In December 2019, Clarke-Smith was reported to be one of the new members of the eurosceptic European Research Group.

Clarke-Smith has received media attention for his views on food banks and public provision of free school meals for children from more economically deprived families. He has described food banks as a "political weapon", saying it is "simply not true" that "people can't afford to buy food on a regular basis" and "If you keep saying to people that you're going to give stuff away, then you're going to have an increase I'm afraid." In October 2020, he opposed a Labour Party Opposition Day Motion to extend free school meals over holidays until Easter 2021. Campaigning on the issue of free school meals was led by the footballer Marcus Rashford. Clarke-Smith said: "We need to get back to the idea of taking responsibility. This means less celebrity virtue signalling on Twitter by proxy and more action to tackle the real causes of child poverty."

In March 2020, Clarke-Smith was appointed to the International Development Committee in Parliament.

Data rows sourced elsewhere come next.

(** * Further properties of the record codec *)

Lemma list_sum_cons (x : nat) (l : list nat) :
  list_sum (x :: l) = (x + list_sum l)%nat.
Proof. reflexivity. Qed.

Lemma ids_bits_length (ids : list Z) :
  length (flat_map (fun id => write_bits id 24) ids) = (24 * length ids)%nat.
Proof.
  induction ids as [| id ids IH]; cbn [flat_map length]; [reflexivity |].
  rewrite length_app, write_bits_length, IH. lia.
Qed.

Lemma skills_bits_length (skills : list SkillData) :
  length (flat_map skill_bits skills) = (17 * length skills)%nat.
Proof.
  induction skills as [| s skills IH]; cbn [flat_map length]; [reflexivity |].
  unfold skill_bits at 1. rewrite !length_app, !write_bits_length, IH. lia.
Qed.

Lemma parents_bits_length (parents : list SuccessionCharaData) :
  length (flat_map parent_bits parents) = list_sum (map parent_size parents).
Proof.
  induction parents as [| p parents IH]; cbn [flat_map map]; [reflexivity |].
  rewrite list_sum_cons.
  rewrite length_app, IH. f_equal.
  unfold parent_bits, factor_list_bits, parent_size.
  rewrite !length_app, !write_bits_length, ids_bits_length, length_firstn. lia.
Qed.

Lemma parents_size_bound (parents : list SuccessionCharaData) :
  (27 * length parents <= list_sum (map parent_size parents)
   <= 387 * length parents)%nat.
Proof.
  induction parents as [| p parents IH]; cbn [map length]; [simpl; lia |].
  rewrite list_sum_cons.
  assert (Hp : (27 <= parent_size p <= 387)%nat) by (unfold parent_size; lia).
  lia.
Qed.

Lemma write_bits_low (n k : nat) (v : Z) :
  (k <= n)%nat -> write_bits (low n v) k = write_bits v k.
Proof.
  intros Hk. induction k as [| j IH]; cbn [write_bits]; [reflexivity |].
  rewrite IH by lia. unfold low.
  rewrite Z.mod_pow2_bits_low by lia. reflexivity.
Qed.

Lemma ids_bits_low (ids : list Z) :
  flat_map (fun id => write_bits id 24) (map (low 24) ids)
  = flat_map (fun id => write_bits id 24) ids.
Proof.
  induction ids as [| id ids IH]; cbn [map flat_map]; [reflexivity |].
  rewrite IH, write_bits_low by lia. reflexivity.
Qed.

Lemma factor_list_bits_image (ids : list Z) :
  factor_list_bits (factor_image ids) = factor_list_bits ids.
Proof.
  unfold factor_list_bits, factor_image.
  rewrite (firstn_all2 (n := 15) (map (low 24) (firstn 15 ids)))
    by (rewrite length_map; apply firstn_le_length).
  rewrite length_map, ids_bits_low. reflexivity.
Qed.

Lemma skills_bits_image (skills : list SkillData) :
  flat_map skill_bits (map skill_image skills) = flat_map skill_bits skills.
Proof.
  induction skills as [| s skills IH]; cbn [map flat_map]; [reflexivity |].
  rewrite IH. f_equal. unfold skill_bits, skill_image. cbn [skill_id level].
  rewrite write_bits_low by lia.
  destruct (level s >? 1); reflexivity.
Qed.

Lemma parents_image_length (parents : list SuccessionCharaData) :
  forall i, length (parents_image i parents) = length parents.
Proof.
  induction parents as [| p parents IH]; intros i; cbn [parents_image length];
    [| rewrite IH]; reflexivity.
Qed.

Lemma parents_bits_image (parents : list SuccessionCharaData) :
  forall i,
    flat_map parent_bits (parents_image i parents) = flat_map parent_bits parents.
Proof.
  induction parents as [| p parents IH]; intros i; cbn [parents_image flat_map];
    [reflexivity |].
  rewrite IH. f_equal. unfold parent_bits.
  cbn [parent_card_id parent_talent_level parent_factor_id_array].
  rewrite factor_list_bits_image, write_bits_low by lia.
  replace (low 3 (parent_talent_level p - 1) + 1 - 1)
    with (low 3 (parent_talent_level p - 1)) by lia.
  rewrite write_bits_low by lia. reflexivity.
Qed.

Lemma stat_bits_image (s : Z) :
  write_bits (Z.min (low 11 (Z.min s 2047)) 2047) 11
  = write_bits (Z.min s 2047) 11.
Proof.
  assert (H : 0 <= low 11 (Z.min s 2047) < 2048)
    by (unfold low; apply Z.mod_pos_bound; reflexivity).
  rewrite Z.min_l by lia. apply write_bits_low. lia.
Qed.

Lemma biased_bits_image (v : Z) :
  write_bits (low 3 (v - 1) + 1 - 1) 3 = write_bits (v - 1) 3.
Proof.
  replace (low 3 (v - 1) + 1 - 1) with (low 3 (v - 1)) by lia.
  apply write_bits_low. lia.
Qed.

Section MoreProperties.

Context {SupportCard : Type}.

#[local] Abbreviation Chara := (CharaData SupportCard).

Lemma chara_bits_size (c : Chara) : length (chara_bits c) = chara_size c.
Proof.
  rewrite chara_bits_length, ids_bits_length, skills_bits_length,
    parents_bits_length, !length_firstn.
  unfold chara_size. reflexivity.
Qed.

Lemma chara_size_bound (c : Chara) : (120 <= chara_size c <= 2712)%nat.
Proof.
  unfold chara_size.
  pose proof (parents_size_bound (firstn 3 (succession_chara_array c))) as Hp.
  pose proof (firstn_le_length 3 (succession_chara_array c)) as H3.
  lia.
Qed.

(** X10.  [encodeChara] appends [120 + 24 f + 17 s] bits plus [27 + 24 g] per
    parent, where [f], [s] and [g] are the numbers of factors (at most 15),
    skills (at most 63) and parent factors (at most 15) it keeps, for at most
    3 parents: between 120 and 2712 bits in all, each 0 or 1, after the bits
    that were there, and with the cursor untouched. *)
Theorem encodeChara_size (bv : BitVector) (c : Chara) :
  length (bits (encodeChara bv c)) = (length (bits bv) + chara_size c)%nat
  /\ (120 <= chara_size c <= 2712)%nat
  /\ firstn (length (bits bv)) (bits (encodeChara bv c)) = bits bv
  /\ readPos (encodeChara bv c) = readPos bv
  /\ (Forall is_bit (bits bv) -> Forall is_bit (bits (encodeChara bv c))).
Proof.
  rewrite encodeChara_bits. cbn [bits readPos].
  split; [rewrite length_app, chara_bits_size; reflexivity |].
  split; [apply chara_size_bound |].
  split.
  { rewrite firstn_app, firstn_all, Nat.sub_diag. cbn [firstn]. apply app_nil_r. }
  split; [reflexivity |].
  intros H. apply Forall_is_bit_app; [exact H | apply chara_bits_is_bit].
Qed.

(** The bits of the collection before the text is made. *)
Lemma encodeCharas_text (cs : list Chara) :
  encodeCharas cs
  = toBase64
      (mkBitVector
         (write_bits 2 8
          ++ write_bits (Z.min (Z.of_nat (length cs)) 255) 8
          ++ flat_map chara_bits (firstn 255 cs)) 0).
Proof.
  unfold encodeCharas. cbv zeta.
  rewrite encodeCharas_fold_bits. unfold ENCODING_VERSION, new_BitVector.
  unfold_writes. reflexivity.
Qed.

Lemma collection_bits_is_bit (cs : list Chara) (count : Z) :
  Forall is_bit (write_bits 2 8 ++ write_bits count 8 ++ flat_map chara_bits cs).
Proof. bits_of_writes. Qed.

Lemma collection_bits_length (cs : list Chara) :
  length (flat_map chara_bits cs) = list_sum (map chara_size cs).
Proof.
  induction cs as [| c cs IH]; cbn [flat_map map]; [reflexivity |].
  rewrite list_sum_cons.
  rewrite length_app, chara_bits_size, IH. reflexivity.
Qed.

Lemma collection_size_bound (cs : list Chara) :
  (120 * length cs <= list_sum (map chara_size cs) <= 2712 * length cs)%nat.
Proof.
  induction cs as [| c cs IH]; cbn [map length]; [simpl; lia |].
  rewrite list_sum_cons.
  pose proof (chara_size_bound c). lia.
Qed.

Following an interim report on the connections between colonialism and properties now in the care of the National Trust, including links with historic slavery, Clarke-Smith was among the signatories of a letter to The Telegraph in November 2020 from the "Common Sense Group" of Conservative Parliamentarians. The letter accused the National Trust of being "coloured by Cultural Marxist dogma, colloquially known as the 'woke agenda'".

He has expressed concern over plans to close the mental health facilities at Bassetlaw Hospital and move provision to Mansfield, campaigned for the Robin Hood train line to be extended to Retford and was a signatory to the successful East Midlands bid to be one of ten Freeports.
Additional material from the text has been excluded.